Russia warns that the so-called White Helmets group in Syria are plotting yet another false flag chemical attack against civilians in the country and plan to frame Damascus.
Russia’s Deputy UN Ambassador Vladimir Safronkov made the warning during a UN Security Council session on Wednesday, saying the plot was meant to be carried out by the so-called White Helmets in Syria’s Idlib Province, the last major militant stronghold in the Arab country.
“The pseudo-humanitarian personnel of the White Helmets continue to prepare ever new provocations in order to accuse the lawful authorities of using toxic agents,” Safronkov said, adding, “We see what is going on.”
The White Helmets group is known for its coordination with terror outfits in Syria to carry out staged chemical attacks aimed at falsely incriminating Syrian government forces and inventing pretexts for possible acts of aggression on army troops by a United States-led military coalition present in Syria since roughly 2014.
The group has been involved in such attacks before.
The Russian official also said that despite the Syrian government troops’ advances, Idlib remained a hotbed of terrorism as a large part of it was still in control of terrorists, and that the Takfiri Hayat Tahrir al-Sham terrorist outfit, an al-Qaeda offshoot in the Arab country, continues to conduct indiscriminate attacks on government-controlled areas.
“They strike indiscriminately and that includes strikes on civil infrastructure, and the civilians are dying,” Safronkov said.
Earlier, Major General Viktor Kupchishin, head of the Russian Center for Reconciliation in Syria, said that foreign media appeared to have filmed a staged killing of a Syrian family in a “chemical attack” in Hama province in an attempt to blame it on Damascus.
Last Thursday, Maria Zakharova, the Russian Foreign Ministry spokeswoman, also warned that terrorists with the Jabhat Fatah al-Sham, better known as al-Nusra Front, “along with the White Helmets” were gearing up for an attack aimed at accusing Damascus “of using poisonous substances.”
Idlib, located in northwestern Syria, remains the only large area in the hands of anti-Damascus militants after government forces — backed by Iran and Russia — managed to undo militant gains across the country and bring back almost all of Syrian soil under government control.
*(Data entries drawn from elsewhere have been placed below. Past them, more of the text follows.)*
#[export] Instance keeps_base : Frame.Base keeps.
Proof.
  split; intros; first [by apply keeps_members | apply keeps_remove_pending | apply untouched_within].
  all: first [untouched_part | untouched_distribution].
Qed.

(** ** Between elections *)

(** No election has voters, and none may start from here but by seeding. *)
Record resting (s : state) : Prop := {
  rest_members : Members.inv (members s);
  rest_votes : votes_of s = ∅;
  rest_idle : idle (phase_of s)
}.
Lemma resting_good s : resting s -> good s.
Proof. intros [Hi Hv Hp]. split; [done|]. rewrite Hv. by destruct (phase_of s) as [[| | | | | |]|]. Qed.
Lemma idle_vacant phase vt ms : ballot phase vt ms -> idle phase -> vt = ∅.
Proof. by destruct phase as [[| | | | | |]|]. Qed.
Lemma idle_resting s : good s -> idle (phase_of s) -> resting s.
Proof. intros [Hi Hb] Hp. split; [done| |done]. by eapply idle_vacant. Qed.

(** The members exist and nobody is seated, in whatever phase. *)
Record vacant (s : state) : Prop := {
  vacant_members : Members.inv (members s);
  vacant_votes : votes_of s = ∅
}.
Definition stays_vacant (s s' : state) : Prop := vacant s -> vacant s' /\ (idle (phase_of s) -> idle (phase_of s')).
#[global] Instance stays_vacant_preorder : PreOrder stays_vacant.
Proof.
  split; unfold stays_vacant; [by intros s|]. intros s1 s2 s3 H12 H23 H1.
  destruct (H12 H1) as [H2 Hp2]. destruct (H23 H2) as [H3 Hp3]. auto.
Qed.
Lemma resting_vacant s s' : stays_vacant s s' -> resting s -> resting s'.
Proof. intros H [Hi Hv Hp]. destruct H as [[] Hp']; [by split|]. split; auto. Qed.

Lemma untouched_vacant s s' : untouched s s' -> stays_vacant s s'.
Proof. intros [He Hm] [Hi Hv]. unfold votes_of, phase_of in *. rewrite He. split; [split|]; unfold votes_of; rewrite ?He, ?Hm; done. Qed.
Lemma members_vacant s s' : elections s' = elections s -> rtc Members.step (members s) (members s') -> stays_vacant s s'.
Proof.
  intros He Hm [Hi Hv]. unfold votes_of, phase_of in *. rewrite He. split; [|done].
  split; [by eapply ContractMembers.steps_inv | unfold votes_of; by rewrite He].
Qed.
Definition same_elections (s s' : state) : Prop := elections s' = elections s.
#[global] Instance same_elections_preorder : PreOrder same_elections.
Proof. split; [done|]. intros s1 s2 s3 H1 H2. unfold same_elections in *. congruence. Qed.
Lemma remove_pending_elections a : within same_elections (remove_if_pending a).
Proof.
  unfold remove_if_pending, remove_sessions. withins.
  all: first [by apply within_on | by apply within_on_with | by intros s x s' [= _ <-]].
Qed.
Lemma untouched_stays {A} (m : M A) : within untouched m -> within stays_vacant m.
Proof. intros Hw s a s' H. by eapply untouched_vacant, Hw. Qed.

Lemma stays_members f :
  (forall ms ms', f ms = Ok ms' -> Members.step ms ms') -> within stays_vacant (on members f).
Proof. intros Hf. apply within_on. intros s x Hx. apply members_vacant; [done|]. by apply rtc_once, Hf. Qed.
Lemma stays_remove_pending a : within stays_vacant (remove_if_pending a).
Proof.
  intros s x s' H Hv. pose proof (remove_pending_elections _ _ _ _ H) as He.
  apply ContractMembers.remove_if_pending_tracks in H. pose proof Hv as [Hi _]. revert Hv.
  by apply members_vacant, H.
Qed.

#[export] Instance vacant_base : Frame.Base stays_vacant.
Proof.
  split; intros; first [ apply stays_members; intros ? ? ?; by eapply ContractMembers.member_op_step
                       | apply stays_remove_pending | apply untouched_stays ].
  all: first [untouched_part | untouched_distribution].
Qed.

(** ** Changing the phase *)

Lemma put_state_Ok v s u s1 u' s' :
  report_state v s = Ok (u, s1) -> put_state v s1 = Ok (u', s') ->
  members s' = members s /\ votes_of s' = votes_of s /\
  (phase_of s' = Some v \/ exists o, phase_of s' = Some o /\ same_state o v = true).
Proof.
  unfold put_state. intros H1 (x & [= <-] & ->)%on_Ok. 
  assert (within untouched (report_state v)) as Hw by (unfold report_state, get_results; withins).
  destruct (Hw _ _ _ H1) as [He Hm].
  unfold votes_of, phase_of. cbn. rewrite He, Hm. auto.
Qed.
Lemma set_state_Ok v s u s' :
  set_state_sing v s = Ok (u, s') ->
  members s' = members s /\ votes_of s' = votes_of s /\
  (phase_of s' = Some v \/ exists o, phase_of s' = Some o /\ same_state o v = true).
Proof.
  unfold set_state_sing. intros (old & s1 & [= <- <-] & H)%M_bind_Ok.
  destruct (state_sing (elections s)) as [o|] eqn:Eo; [destruct (same_state o v) eqn:Es|].
  - injection H as _ <-. unfold phase_of. rewrite Eo. split_and!; eauto.
  - apply M_bind_Ok in H as (u1 & s1 & H1 & H). by eapply put_state_Ok.
  - apply M_bind_Ok in H as (u1 & s1 & H1 & H). by eapply put_state_Ok.
Qed.
Lemma randomize_holds v : forall n ks st s st' n' s',
  randomize_voters c ks st n s = Ok ((st', n'), s') ->
  holds (init_phase v st) s -> holds (init_phase v st') s'.
Proof using He.
  intros n ks. revert n. induction ks as [|k ks IH]; intros [|n] st s st' n' s' H Hh;
    cbn [randomize_voters] in H; try (by injection H as <- _ <-).
  apply M_bind_Ok in H as (x & s1 & [Hx%some_or_Ok ->]%reads_Ok & H).
  apply M_bind_Ok in H as (st1 & s1 & H1 & H). apply IH in H; [exact H|]. clear IH H.
  pose proof Hh as [Hi Hb]. pose proof (Members.inv_keyed _ Hi _ _ Hx) as Hk.
  destruct (Z.eqb_spec (Members.status x) Members.active_member) as [Ha|Ha];
    [destruct (Z.eqb_spec (Members.election_participation_status x) (init_version st)) as [Hp|Hp]|].
  - apply M_bind_Ok in H1 as ([rng idx] & s2 & H1 & [= <- <-]).
    apply on_with_Ok in H1 as (e & H1 & ->). apply bind_Ok in H1 as ([[vt rng1] idx1] & H1 & [= <- <- <-]).
    rewrite Hk in H1. eapply seat_voter; [exact Hh | exact Hx | exact Ha | exact H1].
  - apply M_bind_Ok in H1 as (u & s2 & (ms & Hms & ->)%on_Ok & [= <- <-]).
    destruct Hb as (l & Hs & Hn & Hv & Hl). split.
    + cbn. eapply Members.step_inv; [exact Hi|]. by eapply Members.step_set_rank.
    + exists l. split_and!; [done..|]. intros m Hm. cbn. by eapply set_rank_actives; [|apply Hl].
  - by injection H1 as <- <-.
Qed.

(** ** The end of an election *)

Lemma set_rank_stays m r b : within stays_vacant (ElectionOps.set_rank m r b).
Proof. apply stays_members. intros ms ms' H. by eapply Members.step_set_rank. Qed.
#[local] Hint Resolve set_rank_stays put_results_stays : within.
Around 90,000 militants are estimated to be holed up in Idlib, which has a population of some three million.
In April 2017, a suspected sarin gas attack hit the Syrian town of Khan Shaykhun in Idlib, killing at least 80 people. Accusing Damascus, the US then launched nearly 60 Tomahawk cruise missiles at a Syrian air base, taking the lives of about 20 people, including both Syrian soldiers and civilians.
On April 14, 2018, the US, Britain, and France launched a coordinated missile attack against sites and research facilities near Damascus and Homs with the purported goal of paralyzing the Syrian government’s capability to produce chemical arms. The strikes came one week after an alleged gas attack on the Damascus suburb town of Douma. Western countries blamed the incident on the Syrian government. Damascus rejected the accusation.
The Syrian government says it has never used chemical weapons.
Syria surrendered its stockpile of chemical weapons in 2014 to a joint mission led by the US and the Organization for the Prohibition of Chemical Weapons (OPCW), which oversaw the destruction of the weaponry.